Lemma send_ok text s : (∀ n, s_sends s n = true) → send text s = (tt, upd_out (λ o, o ++ [text]) s).
Proof. intros Ha. unfold send. st_simpl. by rewrite Ha. Qed.

Lemma send_talks text s : talks s (send text s).2.
Proof. intros He Ha. rewrite send_ok by done. split_and!; [done|done|]. apply prefix_app_r, reflexivity. Qed.

Lemma on_hub_talks {A} (m : ST (Hub St) A) s : talks s (on_hub m s).2.
Proof. by intros He Ha. Qed.

Lemma command_talks line s :
  parse_command line ≠ CBye → parse_command line ≠ CQuit → talks s (command line s).2.
Proof.
  intros Hb Hq. unfold command. destruct (parse_command line); try done; st_simpl.
  - unfold showUsers. st_simpl. apply send_talks.
  - unfold topic. case_decide; st_simpl; [apply send_talks|].
    eapply talks_trans; [apply (on_hub_talks (SetTopic (s_key s) rest))|].
    destruct (on_hub (SetTopic (s_key s) rest) s) as [[b|e] s1]; cbn [fst snd]; st_simpl;
      [destruct (me s1); [destruct b|apply talks_refl]|]; apply send_talks.
  - unfold setName. case_decide; st_simpl; [destruct (me s); [apply send_talks|apply talks_refl]|].
    eapply talks_trans; [apply (on_hub_talks (SetInfo (s_key s) rest (qth s)))|].
    destruct (on_hub (SetInfo (s_key s) rest (qth s)) s) as [[b|e] s1]; cbn [fst snd];
      [apply send_talks|apply talks_refl].
  - unfold setQTH. case_decide; st_simpl; [apply send_talks|].
    eapply talks_trans; [apply (on_hub_talks (SetInfo (s_key s) (name s) rest))|].
    destruct (on_hub (SetInfo (s_key s) (name s) rest) s) as [[b|e] s1]; cbn [fst snd];
      [apply send_talks|apply talks_refl].
  - unfold private. destruct (Cut rest SP) as [[to text] ok].
    destruct (negb ok || bool_decide (TrimSpace text = [])); [apply send_talks|]. st_simpl.
    eapply talks_trans; [apply (on_hub_talks (Private (s_key s) to (TrimSpace text)))|].
    destruct (on_hub (Private (s_key s) to (TrimSpace text)) s) as [[b|e] s1]; cbn [fst snd];
      [apply talks_refl|apply send_talks].
  - unfold showNodes. st_simpl. destruct (Nodes (s_hub s)); apply send_talks.
  - apply send_talks.
  - apply send_talks.
Qed.

(** The command a line holds, if it is one. *)
Definition line_command (line : gostring) : option Command :=
  match TrimSpace (sanitise line) with
  | c :: t => if (bz c =? 47)%Z then Some (parse_command (c :: t)) else None
  | [] => None
  end.

Lemma end_first r s : s_ended s = None → s_ended (end_session r s).2 = Some r.
Proof. intros E. unfold end_session. st_simpl. by rewrite E. Qed.

Lemma end_out r s : s_out (end_session r s).2 = s_out s.
Proof. unfold end_session. st_simpl. by destruct (s_ended s). Qed.

End lines.

(** How a line ends a session.  While the connection accepts what is sent and the
    session is live, exactly the commands [/B] and [/QUIT] (in either case, after
    sanitising and trimming, with or without arguments) stop the loop: they send their
    farewell, end the session with their own reason and so take the user out of the
    hub.  Any other line leaves it running, and output is only ever appended. *)
Theorem line_outcome {St : Type} `{!Store St} line (s : Session St) :
  s_ended s = None → (∀ n, s_sends s n = true) →
  let '(stop, s') := processLine line s in
  stop = bool_decide (s_ended s' ≠ None)
  ∧ s_ended s' = match line_command line with
                 | Some CBye => Some EndBye | Some CQuit => Some EndQuit | _ => None end
  ∧ s_out s `prefix_of` s_out s'
  ∧ (stop = true → gone s' ∧ s_out s' = s_out s ++
       [(if decide (s_ended s' = Some EndBye) then bs "*** Returning to node." else bs "*** 73!")
        ++ [CR]]).
Proof.
  intros He Ha.
  assert (∀ r text, let s1 := (end_session r (sendLine text s).2).2 in
    s_ended s1 = Some r ∧ s_out s1 = s_out s ++ [text ++ [CR]] ∧ gone s1) as Hend.
  { intros r text. unfold sendLine. rewrite send_ok by done. cbn [snd]. split; [by apply end_first|].
    split; [by rewrite end_out|by apply end_gone]. }
  assert (∀ st s', talks s s' → st = false → st = bool_decide (s_ended s' ≠ None)
    ∧ s_ended s' = None ∧ s_out s `prefix_of` s_out s' ∧ (st = true → gone s' ∧ s_out s' = s_out s ++
       [(if decide (s_ended s' = Some EndBye) then bs "*** Returning to node." else bs "*** 73!")
        ++ [CR]])) as Hgo.
  { intros st s' Ht ->. destruct (Ht He Ha) as (He' & _ & Hp). rewrite He'. by split_and!. }
  unfold line_command. unfold processLine.
  destruct (TrimSpace (sanitise line)) as [|c t]; [by apply Hgo|].
  destruct (bz c =? 47)%Z.
  - destruct (command (c :: t) s) as [stop s'] eqn:E.
    pose proof (command_talks (c :: t) s) as Ht. rewrite E in Ht. cbn [snd] in Ht.
    unfold command in E. destruct (parse_command (c :: t)) eqn:Ec; st_simpl_in E;
      try (injection E as <- <-; apply Hgo; [by apply Ht|done]).
    + injection E as <- Es. destruct (Hend EndBye (bs "*** Returning to node.")) as (H1 & H2 & H3).
      replace s' with (end_session EndBye (sendLine (bs "*** Returning to node.") s).2).2 by exact Es. rewrite H1. split_and!; [done|done|rewrite H2; apply prefix_app_r, reflexivity|].
      intros _. by split.
    + injection E as <- Es. destruct (Hend EndQuit (bs "*** 73!")) as (H1 & H2 & H3).
      replace s' with (end_session EndQuit (sendLine (bs "*** 73!") s).2).2 by exact Es. rewrite H1. split_and!; [done|done|rewrite H2; apply prefix_app_r, reflexivity|].
      intros _. by split.
  - st_simpl. pose proof (on_hub_talks (Post (s_key s) (c :: t)) s) as Ht.
    destruct (on_hub (Post (s_key s) (c :: t)) s) as [[m|e] s1]; cbn [fst snd] in *;
      apply Hgo; try done.
    eapply talks_trans; [exact Ht|apply send_talks].
Qed.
------------------------
• **Task brief**: Word for word, write out all of the data above.

• **Solution to this problem**:
Lemma send_ok text s : (∀ n, s_sends s n = true) → send text s = (tt, upd_out (λ o, o ++ [text]) s).
Proof. intros Ha. unfold send. st_simpl. by rewrite Ha. Qed.

Lemma send_talks text s : talks s (send text s).2.
Proof. intros He Ha. rewrite send_ok by done. split_and!; [done|done|]. apply prefix_app_r, reflexivity. Qed.

Lemma on_hub_talks {A} (m : ST (Hub St) A) s : talks s (on_hub m s).2.
Proof. by intros He Ha. Qed.

Lemma command_talks line s :
  parse_command line ≠ CBye → parse_command line ≠ CQuit → talks s (command line s).2.
Proof.
  intros Hb Hq. unfold command. destruct (parse_command line); try done; st_simpl.
  - unfold showUsers. st_simpl. apply send_talks.
  - unfold topic. case_decide; st_simpl; [apply send_talks|].
    eapply talks_trans; [apply (on_hub_talks (SetTopic (s_key s) rest))|].
    destruct (on_hub (SetTopic (s_key s) rest) s) as [[b|e] s1]; cbn [fst snd]; st_simpl;
      [destruct (me s1); [destruct b|apply talks_refl]|]; apply send_talks.
  - unfold setName. case_decide; st_simpl; [destruct (me s); [apply send_talks|apply talks_refl]|].
    eapply talks_trans; [apply (on_hub_talks (SetInfo (s_key s) rest (qth s)))|].
    destruct (on_hub (SetInfo (s_key s) rest (qth s)) s) as [[b|e] s1]; cbn [fst snd];
      [apply send_talks|apply talks_refl].
  - unfold setQTH. case_decide; st_simpl; [apply send_talks|].
    eapply talks_trans; [apply (on_hub_talks (SetInfo (s_key s) (name s) rest))|].
    destruct (on_hub (SetInfo (s_key s) (name s) rest) s) as [[b|e] s1]; cbn [fst snd];
      [apply send_talks|apply talks_refl].
  - unfold private. destruct (Cut rest SP) as [[to text] ok].
    destruct (negb ok || bool_decide (TrimSpace text = [])); [apply send_talks|]. st_simpl.
    eapply talks_trans; [apply (on_hub_talks (Private (s_key s) to (TrimSpace text)))|].
    destruct (on_hub (Private (s_key s) to (TrimSpace text)) s) as [[b|e] s1]; cbn [fst snd];
      [apply talks_refl|apply send_talks].
  - unfold showNodes. st_simpl. destruct (Nodes (s_hub s)); apply send_talks.
  - apply send_talks.
  - apply send_talks.
Qed.

(** The command a line holds, if it is one. *)
Definition line_command (line : gostring) : option Command :=
  match TrimSpace (sanitise line) with
  | c :: t => if (bz c =? 47)%Z then Some (parse_command (c :: t)) else None
  | [] => None
  end.

Lemma end_first r s : s_ended s = None → s_ended (end_session r s).2 = Some r.
Proof. intros E. unfold end_session. st_simpl. by rewrite E. Qed.

Lemma end_out r s : s_out (end_session r s).2 = s_out s.
Proof. unfold end_session. st_simpl. by destruct (s_ended s). Qed.

End lines.

(** How a line ends a session.  While the connection accepts what is sent and the
    session is live, exactly the commands [/B] and [/QUIT] (in either case, after
    sanitising and trimming, with or without arguments) stop the loop: they send their
    farewell, end the session with their own reason and so take the user out of the
    hub.  Any other line leaves it running, and output is only ever appended. *)
Theorem line_outcome {St : Type} `{!Store St} line (s : Session St) :
  s_ended s = None → (∀ n, s_sends s n = true) →
  let '(stop, s') := processLine line s in
  stop = bool_decide (s_ended s' ≠ None)
  ∧ s_ended s' = match line_command line with
                 | Some CBye => Some EndBye | Some CQuit => Some EndQuit | _ => None end
  ∧ s_out s `prefix_of` s_out s'
  ∧ (stop = true → gone s' ∧ s_out s' = s_out s ++
       [(if decide (s_ended s' = Some EndBye) then bs "*** Returning to node." else bs "*** 73!")
        ++ [CR]]).
Proof.
  intros He Ha.
  assert (∀ r text, let s1 := (end_session r (sendLine text s).2).2 in
    s_ended s1 = Some r ∧ s_out s1 = s_out s ++ [text ++ [CR]] ∧ gone s1) as Hend.
  { intros r text. unfold sendLine. rewrite send_ok by done. cbn [snd]. split; [by apply end_first|].
    split; [by rewrite end_out|by apply end_gone]. }
  assert (∀ st s', talks s s' → st = false → st = bool_decide (s_ended s' ≠ None)
    ∧ s_ended s' = None ∧ s_out s `prefix_of` s_out s' ∧ (st = true → gone s' ∧ s_out s' = s_out s ++
       [(if decide (s_ended s' = Some EndBye) then bs "*** Returning to node." else bs "*** 73!")
        ++ [CR]])) as Hgo.
  { intros st s' Ht ->. destruct (Ht He Ha) as (He' & _ & Hp). rewrite He'. by split_and!. }
  unfold line_command. unfold processLine.
  destruct (TrimSpace (sanitise line)) as [|c t]; [by apply Hgo|].
  destruct (bz c =? 47)%Z.
  - destruct (command (c :: t) s) as [stop s'] eqn:E.
    pose proof (command_talks (c :: t) s) as Ht. rewrite E in Ht. cbn [snd] in Ht.
    unfold command in E. destruct (parse_command (c :: t)) eqn:Ec; st_simpl_in E;
      try (injection E as <- <-; apply Hgo; [by apply Ht|done]).
    + injection E as <- Es. destruct (Hend EndBye (bs "*** Returning to node.")) as (H1 & H2 & H3).
      replace s' with (end_session EndBye (sendLine (bs "*** Returning to node.") s).2).2 by exact Es. rewrite H1. split_and!; [done|done|rewrite H2; apply prefix_app_r, reflexivity|].
      intros _. by split.
    + injection E as <- Es. destruct (Hend EndQuit (bs "*** 73!")) as (H1 & H2 & H3).
      replace s' with (end_session EndQuit (sendLine (bs "*** 73!") s).2).2 by exact Es. rewrite H1. split_and!; [done|done|rewrite H2; apply prefix_app_r, reflexivity|].
      intros _. by split.
  - st_simpl. pose proof (on_hub_talks (Post (s_key s) (c :: t)) s) as Ht.
    destruct (on_hub (Post (s_key s) (c :: t)) s) as [[m|e] s1]; cbn [fst snd] in *;
      apply Hgo; try done.
    eapply talks_trans; [exact Ht|apply send_talks].
Qed.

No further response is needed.